22 year old me after a night of drinking: “I hope I didn’t do anything stupid.”

29 year old me: “I hope I didn’t agree to go on a hike.”

@moose_chocolate

I bet a cool thing would be to play musical chairs using toilets and call it “Game of Thrones”.

@FrazzleMyGimp

[zombie apocalypse]

GUY: It’s not safe here let’s head north.

ME: No, let’s go down to the sewers.

GUY: What’s in the sewers?

ME: [thinking about ninja turtles] Protection.

@AddledPixie

Many people are predicting a baby boom nine months from now, but I’m predicting a boom of really shitty screenplays.

@carlyken

Detective: ok forensics is finished.
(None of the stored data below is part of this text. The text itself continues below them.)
(** [Rename] gives the node a new name, whatever its siblings are called; if it is
    cached, the local copy is renamed too. *)
Lemma Rename_tree v t Path NewPath :
  repr v t → comps_of Path ≠ [] →
  match tree_find (comps_of Path) t with
  | Some s =>
      if bool_decide (filename separator NewPath = [])
      then Rename separator owner relative_append Path NewPath v = Ok (false, [], v)
      else ∃ v',
        let OldLocalPath := owner ++ join_path separator (comps_of Path) in
        Rename separator owner relative_append Path NewPath v
        = Ok (true,
              (if tcached s
               then [FsRename OldLocalPath
                       (relative_append OldLocalPath (filename separator NewPath))]
               else []), v')
        ∧ repr v' (tree_rename (filename separator NewPath) (comps_of Path) t)
  | None => Rename separator owner relative_append Path NewPath v = Ok (false, [], v)
  end.
Proof.
  intros Hr Hne. unfold Rename. rewrite (do_find_node_repr _ _ _ _ Hr).
  destruct (list_snoc_cases (comps_of Path)) as [?|(cs & c & ->)]; [done|].
  destruct (cs ++ [c]) as [|x xs] eqn:Ecs; [by destruct cs|]. rewrite <- Ecs. clear x xs Ecs Hne.
  destruct (tree_find (cs ++ [c]) t) as [s|] eqn:Hs; [|done].
  destruct (repr_lookup _ _ _ _ Hr Hs) as [q Hq].
  cbn [fmap option_fmap option_map mbind outcome_bind].
  case_bool_decide as Hn; [done|].
  pose proof (repr_update_node v t (cs ++ [c]) s
    (λ '(TNode l _ c ts), TNode l (filename separator NewPath) c ts) _ Hr Hs Hq) as Hu.
  pose proof (LocalPathToMe_find v t cs c s _ Hr Hs Hq) as Hp.
  rewrite (deref_Some _ _ _ Hq). cbn [mbind outcome_bind Cached_].
  rewrite Hp. cbn zeta. destruct s as [l n b ts]. cbn [tcached] in *.
  destruct b; (eexists; split; [reflexivity|by apply Hu]).
Qed.
End rename.

(** ** Sibling names

    [Add] and [Remove] keep the names of siblings distinct. *)
Fixpoint distinct_names (t : tree) : Prop :=
  let 'TNode _ _ _ ts := t in
  NoDup (map tname ts) ∧ foldr (λ t P, distinct_names t ∧ P) True ts.

Lemma distinct_names_unfold l n c ts :
  distinct_names (TNode l n c ts) ↔ NoDup (map tname ts) ∧ Forall distinct_names ts.
Proof. cbn. by rewrite foldr_Forall. Qed.

Lemma distinct_names_find cs t s :
  distinct_names t → tree_find cs t = Some s → distinct_names s.
Proof.
  revert t. induction cs as [|c cs IH]; intros t Hd; cbn; [by intros [= <-]|].
  destruct t as [l n b ts]. apply distinct_names_unfold in Hd as [_ Hd]. cbn.
  destruct (child_named c ts) as [t'|] eqn:E; [|done].
  apply child_named_split in E as (ts1 & ts2 & -> & _).
  apply Forall_app in Hd as [_ [Hd _]%Forall_cons]. by apply IH.
Qed.

Lemma child_named_remove q c ts :
  NoDup (map tname ts) →
  child_named q (remove_child c ts) = if bool_decide (q = c) then None else child_named q ts.
Proof.
  induction ts as [|t ts IH]; cbn; [by case_bool_decide|].
  intros [Hn Hnd]%NoDup_cons. destruct (decide (tname t = c)) as [Ec|Ec];
    [rewrite (bool_decide_eq_true_2 _ Ec)|rewrite (bool_decide_eq_false_2 _ Ec)].
  - destruct (decide (q = c)) as [->|Eq].
    + rewrite (bool_decide_eq_true_2 (c = c)) by done.
      apply child_named_None, Forall_forall. intros t' Ht' E'.
      apply Hn. rewrite Ec, <- E'. by apply list_elem_of_fmap_2.
    + by rewrite !bool_decide_eq_false_2 by congruence.
  - cbn. rewrite (IH Hnd). repeat case_bool_decide; congruence.
Qed.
I’ll start here and you-
Dog cop: I’ll mark our territory
[dog cop pees around the crime scene tape]

@TheBeerGuy73

Well, Clarice, have the lambs stopped screaming?

ROFLMFAO!

JK! Lolz

Ttyl KK

Ur BFF,

Hannibal

~ Hannibal Lecter discovers text messages

@FuckabillyRex

“Sorry, I have to take this call.”
“That’s a banana. And it’s half eaten.”
*covers banana with hand
“I don’t tell you how to do business.”

@DanMentos

[signing birth certificate]
wife: you put Owen, right?
me: yup
nurse: Now we’ll just need a footprint from little [reading] “Owned”

@thedailymarker

My husband and I play this game where we buy potato chips the other one doesn’t like so we don’t have to share.